Overview

The link checker is a component of the the DNZ harvesting stack. It's primary purpose is to ensure that records's landing_url are still available, thus ensuring that the overall quality of records is high.

In regard to the link checker, whenever collection is used, it refers to the primary_collection.

Components

Source Checking (On Demand)

When a source_url (such as http://api.digitalnz.org/records/23141109/source) is accessed, the API submits the link to the link checker.

This gets processed according to the Link Checking Report page for that collection. See below.

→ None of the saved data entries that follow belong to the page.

(** X9, witness. *)
Lemma idle_tick_then_restart_witness :
  let st := Fixtures.allClosed in
  let st1 := Parent.addInterval Sample.parent st in
  let st2 := (Parent.openNewTab Fixtures.watcher
                (Some (Fixtures.tabConfig "https://z")) Sample.draws1 (Some 9)
                st1).2 in
  tabUtils.getOpened st = []
  ∧ Parent.url_missing (cfg_url (Fixtures.tabConfig "https://z")) = false
  ∧ tabs st1 = tabs st
  ∧ pollingCallbacks st1 = pollingCallbacks st
  ∧ heartBeat st1 = None
  ∧ (∀ id, heartBeat st = Some id → intervals st1 !! id = None)
  ∧ heartBeat st2 = Some (S (timersCreated st))
  ∧ intervals st2 !! S (timersCreated st) = Some Fixtures.watcher.
Proof.
  intros st st1 st2.
  assert (H1 : tabUtils.getOpened st = []) by (vm_compute; reflexivity).
  assert (H2 : Parent.url_missing (cfg_url (Fixtures.tabConfig "https://z")) = false)
    by reflexivity.
  exact (conj H1 (conj H2
           (idle_tick_then_restart Sample.parent Fixtures.watcher
              (Fixtures.tabConfig "https://z") Sample.draws1 (Some 9) st H1 H2))).
Defined.

(** X10, witness. *)
Lemma new_parent_inherits_timer_witness :
  let st := Sample.twoTabs in
  let this := (Parent.constructor Json.JSON None st).1 in
  let st1 := (Parent.constructor Json.JSON None st).2 in
  let st2 := (Parent.openNewTab this (Some (Fixtures.tabConfig "https://z"))
                Sample.draws1 (Some 9) st1).2 in
  Parent.not_polling st = false
  ∧ Parent.url_missing (cfg_url (Fixtures.tabConfig "https://z")) = false
  ∧ tabs st1 = []
  ∧ heartBeat st2 = heartBeat st
  ∧ intervals st2 = intervals st
  ∧ timersCreated st2 = timersCreated st.
Proof.
  intros st this st1 st2.
  assert (H1 : Parent.not_polling st = false) by (vm_compute; reflexivity).
  assert (H2 : Parent.url_missing (cfg_url (Fixtures.tabConfig "https://z")) = false)
    by reflexivity.
  exact (conj H1 (conj H2
           (new_parent_inherits_timer Json.JSON None
              (Fixtures.tabConfig "https://z") Sample.draws1 (Some 9) st H1 H2))).
Defined.

(** ** Identifiers *)

Section Aligner.

#[local] Arguments String.append !_ _ / : simpl nomatch.

Lemma zeros_app a b : zeros a +:+ zeros b = zeros (a + b).
Proof. induction a as [|a IH]; simpl; [done |]. by rewrite IH. Qed.

Lemma length_append s t :
  String.length (s +:+ t) = String.length s + String.length t.
Proof. induction s as [|c s IH]; simpl; [done |]. by rewrite IH. Qed.

Lemma length_zeros n : String.length (zeros n) = n.
Proof. induction n as [|n IH]; simpl; [done |]. by rewrite IH. Qed.

(** The loop prepends [z] once for every unit of [i], by doubling. *)
Lemma align_loop_pads fuel i k str :
  (0 ≤ i)%Z → (i < 2 ^ Z.of_nat fuel)%Z →
  UUID.align_loop fuel i (zeros k) str = zeros (k * Z.to_nat i) +:+ str.
Proof.
  revert i k str. induction fuel as [|fuel IH]; intros i k str H0 Hi.
  - simpl in *. replace i with 0%Z by lia. by rewrite Nat.mul_0_r.
  - cbn [UUID.align_loop]. destruct (Z.ltb_spec 0 i) as [Hpos | Hzero].
    + assert (Hhalf : (0 ≤ Z.shiftr i 1 < 2 ^ Z.of_nat fuel)%Z).
      { rewrite Z.shiftr_div_pow2 by lia. change (2 ^ 1)%Z with 2%Z.
        split; [apply Z.div_pos; lia |].
        apply Z.div_lt_upper_bound; [lia |].
        rewrite <- Z.pow_succ_r by lia. by rewrite <- Nat2Z.inj_succ. }
      rewrite zeros_app, IH by apply Hhalf.
      rewrite Z.shiftr_div_pow2 by lia. change (2 ^ 1)%Z with 2%Z.
      pose proof (Z.div_mod i 2 ltac:(lia)) as Hdm.
      rewrite Zmod_odd in Hdm. destruct (Z.odd i).
      * rewrite <- app_assoc, zeros_app. f_equal. f_equal.
        replace (Z.to_nat i) with (2 * Z.to_nat (i / 2) + 1) by lia. lia.
      * f_equal. f_equal.
        replace (Z.to_nat i) with (2 * Z.to_nat (i / 2)) by lia. lia.
    + replace i with 0%Z by lia. by rewrite Nat.mul_0_r.
Qed.

(** X11. [_hexAligner(num, length)] puts exactly as many zeros before the
    hexadecimal text of [num] as it is shorter than [length], and none if
    it is not shorter: the result is never truncated, and its length is
    the larger of the two. *)
Theorem hexAligner_pads num len :
  (len < 2 ^ 31)%Z →
  let str := UUID.toString16 num in
  let missing := Z.to_nat (len - Z.of_nat (String.length str)) in
  UUID._hexAligner num len = zeros missing +:+ str
  ∧ Z.of_nat (String.length (UUID._hexAligner num len))
    = Z.max len (Z.of_nat (String.length str)).
Proof.
  intros _ str missing.
  assert (H : UUID._hexAligner num len = zeros missing +:+ str).
  { unfold UUID._hexAligner. fold str.
    destruct (Z.le_gt_cases (len - Z.of_nat (String.length str)) 0) as [Hle | Hgt].
    - subst missing. by rewrite Z2Nat.nonpos by done.
    - change "0" with (zeros 1).
      rewrite align_loop_pads by (lia || apply align_fuel).
      by rewrite Nat.mul_1_l. }
  split; [done |]. rewrite H, length_append, length_zeros. subst missing. lia.
Qed.

End Aligner.

(** X11, witness. *)
Lemma hexAligner_pads_witness :
  (4 < 2 ^ 31)%Z
  ∧ UUID._hexAligner (JS.Num 0xab) 4 = zeros 2 +:+ "ab"
  ∧ Z.of_nat (String.length (UUID._hexAligner (JS.Num 0xab) 4))
    = Z.max 4 (Z.of_nat (String.length "ab")).
Proof.
  assert (H : (4 < 2 ^ 31)%Z) by reflexivity.
  exact (conj H (hexAligner_pads (JS.Num 0xab) 4 H)).
Defined.

(** ** Broadcasts of the parent *)

Section Broadcasts.

Implicit Types (st : State) (t : Tab) (fr : Frames).

Lemma sendMessage_unframed fr st t msg flag :
  truthy flag = false →
  Broadcast.sendMessage fr st (tab_ref t) msg flag
  = Ret (option_list (topPost fr st msg t)).
Proof.
  intros Hflag. unfold Broadcast.sendMessage, topPost. rewrite Hflag.
  destruct (tab_ref t) as [r|]; [| done]. simpl. by destruct (hasTop fr r).
Qed.

Lemma sendAll_unframed fr st l msg flag :
  truthy flag = false →
  Broadcast.sendAll fr st l msg flag = (Ret tt, omap (topPost fr st msg) l).
Proof.
  intros Hflag. induction l as [|t l IH]; [done |].
  cbn [Broadcast.sendAll]. rewrite (sendMessage_unframed _ _ _ _ _ Hflag), IH.
  simpl. by destruct (topPost fr st msg t).
Qed.

(** X12. [Parent.broadCastAll(msg)] posts the framed message once to the
    top window of every tab whose status is OPEN, in the order of the
    registry, and to no tab that is CLOSE; it throws the INVALID_JSON error
    before posting anything when [stringify] throws, and otherwise it does
    not throw, whatever the windows look like. *)
Theorem broadCastAll_reaches_open_tabs fr msg st :
  Broadcast.Parent_broadCastAll fr msg st
  = match tabUtils._preProcessMessage msg st with
    | Ret text => (Ret tt, omap (topPost fr st text) (tabUtils.getOpened st))
    | Throw e => (Throw WarningTextEnum.INVALID_JSON, [])
    end.
Proof.
  unfold Broadcast.Parent_broadCastAll, Broadcast.broadCastAll.
  destruct (tabUtils._preProcessMessage msg st) as [text | e] eqn:Hpre.
  - by apply sendAll_unframed.
  - unfold tabUtils._preProcessMessage in Hpre.
    destruct (config st) as [c|]; [| by injection Hpre as <-].
    destruct (stringify (codec c) msg); [by injection Hpre as <- | done |].
    by destruct (negb _ && _).
Qed.

(** X13. [broadCastTo] with an id that no record matches posts nothing;
    with the frame flag set it throws a [TypeError], because the empty
    object that the search returns has no window. *)
Theorem broadCastTo_unknown_id fr id msg flag st text :
  Forall (λ t, arrayUtils.key_matches (tab_id t) id = false) (tabs st) →
  tabUtils._preProcessMessage msg st = Ret text →
  Broadcast.broadCastTo fr id msg flag st
  = if truthy flag then (Throw typeError, []) else (Ret tt, []).
Proof.
  intros Habsent Hpre. unfold Broadcast.broadCastTo. rewrite Hpre.
  unfold arrayUtils.searchByKeyName, tabUtils.getAll.
  rewrite (proj2 (search_from_absent 0 _ _ ltac:(done))) by done. simpl.
  unfold Broadcast.sendMessage. by destruct (truthy flag).
Qed.

(** X14. [Parent.broadCastTo(id, msg)] posts to the first record whose id
    matches, whether its status is OPEN or CLOSE: a closed tab is still a
    target. *)
Theorem broadCastTo_first_match fr id msg st n t text :
  tabs st !! n = Some t →
  arrayUtils.key_matches (tab_id t) id = true →
  Forall (λ t, arrayUtils.key_matches (tab_id t) id = false) (take n (tabs st)) →
  tabUtils._preProcessMessage msg st = Ret text →
  Broadcast.Parent_broadCastTo fr id msg st
  = (Ret tt, option_list (topPost fr st text t)).
Proof.
  intros Hn Hm Hfirst Hpre.
  unfold Broadcast.Parent_broadCastTo, Broadcast.broadCastTo. rewrite Hpre.
  unfold arrayUtils.searchByKeyName, tabUtils.getAll.
  rewrite (search_from_first 0 _ _ n t Hn Hm).
  - rewrite Z.add_0_l.
    replace (Z.of_nat n =? -1)%Z with false by (symmetry; apply Z.eqb_neq; lia).
    rewrite Nat2Z.id, Hn. by rewrite sendMessage_unframed.
  - intros k t' Hk Hk'. rewrite Forall_forall in Hfirst. apply Hfirst.
    apply list_elem_of_lookup. exists k. by rewrite lookup_take_lt.
Qed.

Lemma sendAll_throws fr st l1 t l2 msg flag :
  truthy flag = true →
  tab_ref t = None →
  Forall (λ t, is_Some (tab_ref t)) l1 →
  Broadcast.sendAll fr st (l1 ++ t :: l2) msg flag
  = (Throw typeError, l1 ≫= postsFor fr st msg flag).
Proof.
  intros Hflag Hnone Hl1. induction Hl1 as [|x l1 [r Hr] _ IH].
  - simpl. unfold Broadcast.sendMessage. by rewrite Hflag, Hnone.
  - cbn [app Broadcast.sendAll]. rewrite IH, bind_cons.
    assert (Hsend : ∃ out, Broadcast.sendMessage fr st (tab_ref x) msg flag = Ret out).
    { unfold Broadcast.sendMessage. rewrite Hflag, Hr.
      case_bool_decide; by eexists. }
    destruct Hsend as [out Hout].
    assert (Hx : postsFor fr st msg flag x = out) by (unfold postsFor; by rewrite Hout).
    by rewrite Hout, Hx.
Qed.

Once the rule has been run against the record, it's state (active or supressed) will be updated if necessary.

Collection Checking

Every 2 hours, the 2 oldest and 2 newest records, by syndication date, from each collection are checked. If all records fail their collection rules (below), the collection is marked as suppressed. After 3 further attempts (so 4 in total) with exponential back-off, the collection is marked as deleted.

Manually Suppress Collection

If a harvest operator knows that a specific collection is going to be down or if they need to remove the collection's items from the API they can do so via the Suppress Collections interface of the harvester. An operator can see which collections are suppressed, and add or remove collections.

Note: Marking a collection as suppressed doesn't delete the collections items (and are thus still available if you their id), they are just added to the API Suppressed Sources and don't show up in search results.

Collection Rules

The Collection Rule defines what it means for an item to inaccessible. The Collection Rule defines:

  • Collection title: the primary_collection for which this rule applies to
  • Xpath: If this expression evaluates as true or returns elements against the returned document, the record is deemed to be inactive. Examples:
    • //p[@class="error"]
    • //a[@href="#intro"]/h1/span
    • //h1/span[text()[contains(.,"boost")]]
  • Status codes: If any of these comma-separated, regular expression status codes match the HTTP status code returned, the record is deemed to be inactive. 404 is assumed to be an invalid code, so doesn't need to be added explicitly. Examples:
    • 301,302
    • 301,4..,50.
  • Throttle: The delay (in seconds) between requests being sent to the content partner. Analogous with throttle in the parser DSL

  • Collection link checking active?: This disables link checking activities for that collection - meaning that 404 errors will keep the record active.

Network Health Awareness

The link checker is aware of it's internet connectivity. It attempts to get the www.google.com homepage every 5 minutes, and if it isn't successful a global active flag is un-set. This means that if there is an issue with internet connectivity, DNS or other network issues the link checked doesn't bring down all collections in one fell swoop.

Logging

Statistics on the number of links activated, suppressed and deleted on a given day are shown on the Manager Link Checking Report page. This is also emailed to Harvest Operators

Nitty Gritty Technical Details

Relationship between the Manager, the API and the Worker

The Manager houses all the setup of the collection checking and the rules. The Manager provides an interface to the API Suppressed Sources to manually suppress and active whole collections. The work to actually perform the checking of the landing_urls and to check the health of the network is all done in the Worker, running as Sidekiq jobs.